Os governos da China e da Índia têm trabalhado regularmente, em todos os foros internacionais, em defesa de interesses próprios. Jamais confundiram os interesses nacionais com os de grupos como o G-20 Agrícola, o Brics (Brasil, Rússia, Índia, China e África do Sul) e muito menos com os de entidades mais abstratas, como o conjunto dos países emergentes ou em desenvolvimento. Desta vez, a pretensão indiana de impor barreiras para conter surtos de importação ficou para exame em futuras negociações, sem afetar o acordo possível na reunião de Nairóbi.

A conferência recém-terminada virtualmente liquida o remanescente da Rodada Doha. Americanos e europeus pretendem uma nova pauta, sem vínculo necessário com a negociação iniciada em 2001 no Catar e ainda muito longe de se completar. O governo brasileiro deve preparar-se para uma agenda renovada, mas para isso terá de implantar, para valer, uma política de competitividade para o conjunto da economia. Nada parecido com isso foi feito nos últimos 13 anos.

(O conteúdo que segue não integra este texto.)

Definition with_stopped (r : reactor H) : reactor H :=
  {| m_timeout := m_timeout r; m_stopped := true; m_reader := m_reader r; m_pair := m_pair r; m_lock := m_lock r; m_handlers := m_handlers r |}.
Definition with_reader (fd : Z) (pair : bytes) (r : reactor H) : reactor H :=
  {| m_timeout := m_timeout r; m_stopped := m_stopped r; m_reader := fd; m_pair := pair; m_lock := m_lock r; m_handlers := m_handlers r |}.
Definition with_lock (l : bool) (r : reactor H) : reactor H :=
  {| m_timeout := m_timeout r; m_stopped := m_stopped r; m_reader := m_reader r; m_pair := m_pair r; m_lock := l; m_handlers := m_handlers r |}.
Definition with_handlers (hs : gmap Z (list (ev_info H))) (r : reactor H) : reactor H :=
  {| m_timeout := m_timeout r; m_stopped := m_stopped r; m_reader := m_reader r; m_pair := m_pair r; m_lock := m_lock r; m_handlers := hs |}.

Definition get_r {A} (f : reactor H -> A) : X A := gets (fun st => f st.2).
Definition modify_r (f : reactor H -> reactor H) : X unit := modify (fun st => (st.1, f st.2)).

(** [std::lock_guard<std::mutex> guard(m_lock)] around the rest of a block. *)
Definition guarded {A} (m : X A) : X A := fun st =>
  if m_lock st.2 then (Diverge, st)
  else let '(r, st) := m (st.1, with_lock true st.2) in (r, (st.1, with_lock false st.2)).

(** [m_sockpair[1].write_integral(1)] *)
Definition wake : X unit := modify_r (fun r => with_reader (m_reader r) (m_pair r ++ int_bytes 1) r).

(** [ev_info(e, to, h)] *)
Definition new_ev_info (now : Z) (e : event) (to : Z) (h : handler H) : ev_info H :=
  if to <=? 0 then {| ei_e := e; ei_h := h; ei_to := 0; ei_exp := TIME_MAX |}
  else {| ei_e := e; ei_h := h; ei_to := to; ei_exp := now + to * 1000000 |}.

(** [name()], whose text goes to the log. *)
Definition name (h : handler H) : X bytes :=
  match h with
  | sockpair_handler => ret (bytes_of "socket-pair-handler")
  | user_handler h => handler_name h
  end.

(** [sockpair_handler::operator()] *)
Definition sockpair_call (s : Z) (e : event) : X bool :=
  let! reader := get_r m_reader in
  if negb (bool_decide (e = ev_read)) || negb (s =? reader) then
    modify_r (fun r => with_reader INVALID_SOCKET [] r);; ret false
  else
    modify_r (fun r =>
      match read_int (nio_init {| p_in := m_pair r; p_out := [] |}) with
      | Some (_, io) => with_reader (m_reader r) (p_in (m_dev io)) r
      | None => r
      end);;
    ret true.

(** The position of the handler of an event. *)
Definition find_event (e : event) (eis : list (ev_info H)) : option nat :=
  fst <$> list_find (fun ei => ei_e ei = e) eis.

(** [add_handler]; a handler that is [None] is a null pointer.  The timeout of a
    handler that is replaced stays. *)
Definition add_handler (now : Z) (s : Z) (e : event) (h : option (handler H)) (to : Z) : X unit :=
  if s =? INVALID_SOCKET then throw invalid_argument
  else if negb (registrable e) then throw invalid_argument
  else
    match h with
    | None => throw invalid_argument
    | Some h =>
        let! stopped := get_r m_stopped in
        if stopped then ret tt
        else guarded (
          let! hs := get_r m_handlers in
          match hs !! s with
          | Some eis =>
              match find_event e eis ≫= fun i => (i,.) <$> eis !! i with
              | Some (i, ei) =>
                  name (ei_h ei);;
                  modify_r (with_handlers (<[s := <[i := {| ei_e := ei_e ei; ei_h := h; ei_to := ei_to ei; ei_exp := ei_exp ei |}]> eis]> hs));;
                  name h
              | None =>
                  modify_r (with_handlers (<[s := eis ++ [new_ev_info now e to h]]> hs));;
                  name h
              end
          | None =>
              modify_r (with_handlers (<[s := [new_ev_info now e to h]]> hs));;
              name h
          end;;
          wake)
    end.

Se for capaz de um mínimo de realismo, o governo brasileiro, além de defender a preservação da OMC, deverá empenhar-se também na busca de negociações bilaterais e birregionais, como fizeram dezenas de governos de todo o mundo em mais de uma década. Para isso será preciso mudar as ambições do Mercosul. A eleição presidencial da Argentina, com a derrota do kirchnerismo, abre uma possibilidade de renovação e revigoramento do bloco regional.